Llama3-8B-1.58-100B-tokens
Property | Value |
---|---|
Parameter Count | 2.8B parameters |
Model Type | Text Generation, Conversational |
Architecture | BitNet 1.58b based on Llama-3 |
Paper | The Era of 1-bit LLMs |
Tensor Type | BF16, U8 |
What is Llama3-8B-1.58-100B-tokens?
This is a groundbreaking implementation of the Llama-3 architecture using extreme quantization through the BitNet 1.58b architecture. The model represents a significant advancement in efficient AI models, trained on 100 billion tokens from the FineWeb-edu dataset, achieving performance close to its full-precision counterpart while significantly reducing computational requirements.
Implementation Details
The model underwent extensive training, starting with a 10 billion token initialization followed by 45,000 additional training steps. It processes 2 million tokens per step, utilizing an optimized learning rate of 1e-5 for peak performance.

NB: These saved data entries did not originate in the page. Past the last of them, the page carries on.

(* ===== verification/IoProof.v ===== *)
(** Runs of programs that drive hardware: what a call adds to the trace, the effects among the
    events, busy waits that end, and printing to the trace. *)
From Stdlib Require Import ZArith Lia.
From stdpp Require Import base gmap list strings.
From S2P Require Import Prelude Printf PrintfProof Io.

Open Scope Z_scope.

(** * Effects

    The events that change the hardware, in order: register writes of both kinds. *)
Definition effect (e : event) : bool :=
  match e with EWrite _ _ _ | EMsr _ _ => true | _ => false end.
Definition effects (l : list event) : list event := filter effect l.

Lemma effects_app l1 l2 : effects (l1 ++ l2) = effects l1 ++ effects l2.
Proof. apply filter_app. Qed.

Lemma effects_putc t : effects (EPutc <$> t) = [].
Proof. by induction t. Qed.

(** * Runs *)

(** A state that holds a trace. *)
Class Traced (S : Type) := trace_of : S -> list event.
#[global] Instance io_traced {D} : Traced (io D) := trace.

(** The call returns [a] in [s'], having added [l] to the trace. *)
Definition runs {S A} `{Traced S} (m : M S A) (s : S) (a : A) (s' : S) (l : list event) : Prop :=
  m s = Ok a s' /\ trace_of s' = trace_of s ++ l.

Section Runs.
Context {S : Type} `{Traced S}.

Lemma runs_ret {A} (a : A) s : runs (mret a) s a s [].
Proof. split; [done|by rewrite app_nil_r]. Qed.

Lemma runs_bind {A B} (m : M S A) (k : A -> M S B) s a s1 b s2 l1 l2 :
  runs m s a s1 l1 -> runs (k a) s1 b s2 l2 -> runs (m ≫= k) s b s2 (l1 ++ l2).
Proof.
  intros [E1 T1] [E2 T2]. split; [by rewrite (bind_Ok _ _ _ _ _ E1)|].
  by rewrite T2, T1, app_assoc.
Qed.

Lemma runs_modify (f : S -> S) s : trace_of (f s) = trace_of s -> runs (modify f) s tt (f s) [].
Proof. intros Hf. split; [done|]. by rewrite Hf, app_nil_r. Qed.

Lemma runs_gets {A} (f : S -> A) s : runs (gets f) s (f s) s [].
Proof. split; [done|by rewrite app_nil_r]. Qed.
End Runs.

(** Chains runs, given in order, through a sequence of calls. *)
Ltac chain_one r :=
  lazymatch goal with
  | |- runs (mbind _ _) _ _ _ _ => eapply runs_bind; [exact r|]
  | _ => exact r
  end.
Ltac chain rs :=
  lazymatch rs with
  | (?rs', ?r) => chain rs'; chain_one r
  | ?r => chain_one r
  end.

Section Hardware.
Context {D : Type} `{Hardware D}.

(** Printing: only characters are added to the trace, and the hardware stays. *)
Definition io_output_from (s0 : io D) : Output (io D).
Proof.
  refine {| putchar := emit_char; out := fun s => omap printed (trace s); sent := fun c => c;
            ready := fun s => exists t, trace s = trace s0 ++ (EPutc <$> t) /\ dev s = dev s0 |}.
  intros c s (t & Ht & Hd). eexists. split; [reflexivity|]. split; [|cbn; by rewrite omap_app].
  exists (t ++ [c]). cbn. by rewrite Ht, Hd, fmap_app, app_assoc.
Defined.

(** Reading the register at [a] again and again finds [bit] clear within [n] more reads. *)
Fixpoint settles (n : nat) (a bit : Z) (d : D) : Prop :=
  let r := mmio_read 4 a d in
  truth (Z.land (u32 (r.1)) bit) = false \/
  match n with O => False | Datatypes.S n' => settles n' a bit (r.2) end.
End Hardware.
Lemma sim_ticket_taken m a o c w0 :
  sim ncpu m a o -> 0 <= c < ncpu -> mem m = w0 ->
  holds (pcs m c) = false -> ~ waits (pcs m c) ->
  exists a', fifo_run a (happened c (LockSt w0) (after_ticket w0)) a' /\
    sim ncpu (goto_st c (after_ticket w0) (take_ticket w0) m) a' o.
Proof using Hncpu.
  intros Hs Hcr Hw0 Hh Hw.
  assert (Hcq : c ∉ queue a) by (rewrite (sim_queue _ _ _ _ Hs), Hh; intros [?|?]; done).
  destruct (sim_asked m a o c w0 Hs Hcr Hw0 Hcq) as (Hdiff & Hfree & Htake & Hhigh & Hsteps).
  exists {| queue := queue a ++ [c]; held := held a || bool_decide (queue a = []) |}.
  unfold after_ticket. rewrite Hdiff, Htake. split; [by destruct (bool_decide (queue a = []))|].
  set (e := bool_decide (queue a = [])) in *.
  assert (He : e = true <-> queue a = []) by apply bool_decide_eq_true.
  destruct Hs as [S1 S2 S3 S4 S5 S6 S7 S8 S9 S10 S11].
  split; cbn [queue held mem pcs monitor goto_st]; try done.
  - apply NoDup_app. split; [done|]. split; [|apply NoDup_singleton].
    by intros x Hx ->%list_elem_of_singleton.
  - intros d Hd. on_cpu d c; auto.
  - intros d. rewrite elem_of_app, list_elem_of_singleton. on_cpu d c.
    + split; [intros _|by right]. destruct e; cbn; [by left|right; by eexists].
    + rewrite S5. naive_solver.
  - intros d. on_cpu d c.
    + destruct e eqn:Ee; cbn.
      * rewrite (proj1 He eq_refl). cbn. by rewrite orb_true_r.
      * split; [done|]. rewrite orb_false_r. intros [Hheld Hhd].
        destruct (queue a) as [|x q] eqn:Hq; [by destruct (proj2 He)|]. cbn in Hhd.
        injection Hhd as ->. destruct Hcq. set_solver.
    + rewrite S6. destruct e eqn:Ee.
      * rewrite (proj1 He eq_refl). cbn. split; [by intros [_ ?]|]. intros [_ [= ?]]. done.
      * rewrite orb_false_r. destruct (queue a) as [|x q]; [by destruct (proj2 He)|done].
  - intros i d w1 Hi Hd. apply lookup_app_Some in Hi as [Hi|[Hi Hi']].
    + apply list_elem_of_lookup_2 in Hi as Hin. on_cpu d c; [done|by eapply S7].
    + apply list_lookup_singleton_Some in Hi' as [Hi0 ->]. rewrite at_cpu_eq in Hd.
      destruct (negb e); [|done]. injection Hd as <-. rewrite Hhigh. f_equal. lia.
  - intros d w1 Hd. on_cpu d c; [by destruct (negb e)|]. by destruct (S9 d w1 Hd).
  - intros d w1 Hd. on_cpu d c; [by destruct (negb e)|by eapply S10].
  - intros _. by destruct (queue a).
Qed.
(* ===== verification/ExclusiveProof.v ===== *)
(** Routines that implement their effect in one indivisible step, and the simulation that
    carries this from the assertions at each instruction to every interleaving. *)
From Stdlib Require Import ZArith Lia.
From stdpp Require Import base list.
From S2P Require Import Prelude Exclusive.

Open Scope Z_scope.

Section Machine.
Context `{Object}.

(** * When the instructions implement the effect *)

(** [state] is the result once the effect has happened. *)
Definition effects (o : op) (v v' : Z) (state state' : option Z) : Prop :=
  (state' = state /\ v' = v) \/ (state = None /\ exists r, state' = Some r /\ effect o v v' r).

(** [holds pc rs reserved state] is an assertion at each instruction; [reserved] is the word's
    value while the monitor is set. What the instruction at [pc] has to preserve, where the
    word is [v]: *)
Definition obligation (o : op) (holds : nat -> regs -> option Z -> option Z -> Prop)
    (pc : nat) (rs : regs) (ex st : option Z) (v : Z) : Prop :=
  match code o !! pc with
  | None => st = Some (out o rs)
  | Some (Ldxr dst) => exists st', effects o v v st st' /\ holds (S pc) (dst rs v) (Some v) st'
  | Some (Stxr dst val) =>
      (ex = Some v -> exists st', effects o v (wrap width (val rs)) st st' /\ holds (S pc) (dst rs 0) None st') /\
      (exists st', effects o v v st st' /\ holds (S pc) (dst rs 1) None st')
  | Some (Ldr dst) => exists st', effects o v v st st' /\ holds (S pc) (dst rs v) ex st'
  | Some (Str val) => exists st', effects o v (wrap width (val rs)) st st' /\ holds (S pc) rs None st'
  | Some (Alu f) => holds (S pc) (f rs) ex st
  | Some (Branch cond target) => holds (if cond rs then target else S pc) rs ex st
  | Some Hint => holds (S pc) rs ex st
  end.

Record annotated (o : op) (holds : nat -> regs -> option Z -> option Z -> Prop) : Prop := {
  an_entry g ex : holds 0%nat (entry o g) ex None;
  an_lose pc rs v st : holds pc rs (Some v) st -> holds pc rs None st;
  an_step pc rs ex st v : holds pc rs ex st -> (ex = None \/ ex = Some v) -> 0 <= v < 2 ^ width ->
    obligation o holds pc rs ex st v }.

(** * The simulation *)

Section Simulation.
Context (holds : op -> nat -> regs -> option Z -> option Z -> Prop).
Context (Hann : forall o, annotated o (holds o)) (Hwidth : 0 <= width).

Definition thread_sim (t : thread) (ex : option Z) (a : athread) : Prop :=
  match t with
  | Idle h => a = AIdle h
  | Running h o pc rs => exists st, holds o pc rs ex st /\
      a = match st with None => ACalled h o | Some r => ADone h o r end
  end.

Definition reserved (m : machine) (c : Z) : option Z := if monitor m c then Some (value m) else None.

Definition sim (m : machine) (a : spec_machine) : Prop :=
  0 <= value m < 2 ^ width /\ avalue a = value m /\
  forall c, thread_sim (threads m c) (reserved m c) (athreads a c).

Lemma serial_sim_initial (v : Z) : sim (initial v) (spec_initial v).
Proof using Hwidth. split; [by apply wrap_range|done]. Qed.

Lemma thread_sim_lose t ex (a : athread) : thread_sim t ex a -> thread_sim t None a.
Proof using Hann.
  destruct t as [|h o pc rs]; [done|]. intros (st & Hh & Ha). exists st. split; [|done].
  destruct ex; [by eapply an_lose|done].
Qed.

- Fine-tuned from Llama-3-8B-Instruct base model
- Implements BitNet 1.58b architecture for extreme quantization
- Trained on FineWeb-edu dataset
- Utilizes mixed precision with BF16 and U8 tensors
Core Capabilities
- Text generation and conversational tasks
- Efficient inference with reduced memory footprint
- Performance comparable to full-precision models in certain metrics
- Optimized for production deployment
Frequently Asked Questions
Q: What makes this model unique?
This model pioneers the use of 1.58-bit quantization while maintaining impressive performance, representing a significant breakthrough in model efficiency and deployment capabilities.
Q: What are the recommended use cases?
The model is particularly well-suited for text generation and conversational applications where computational resources are limited but high-quality output is required.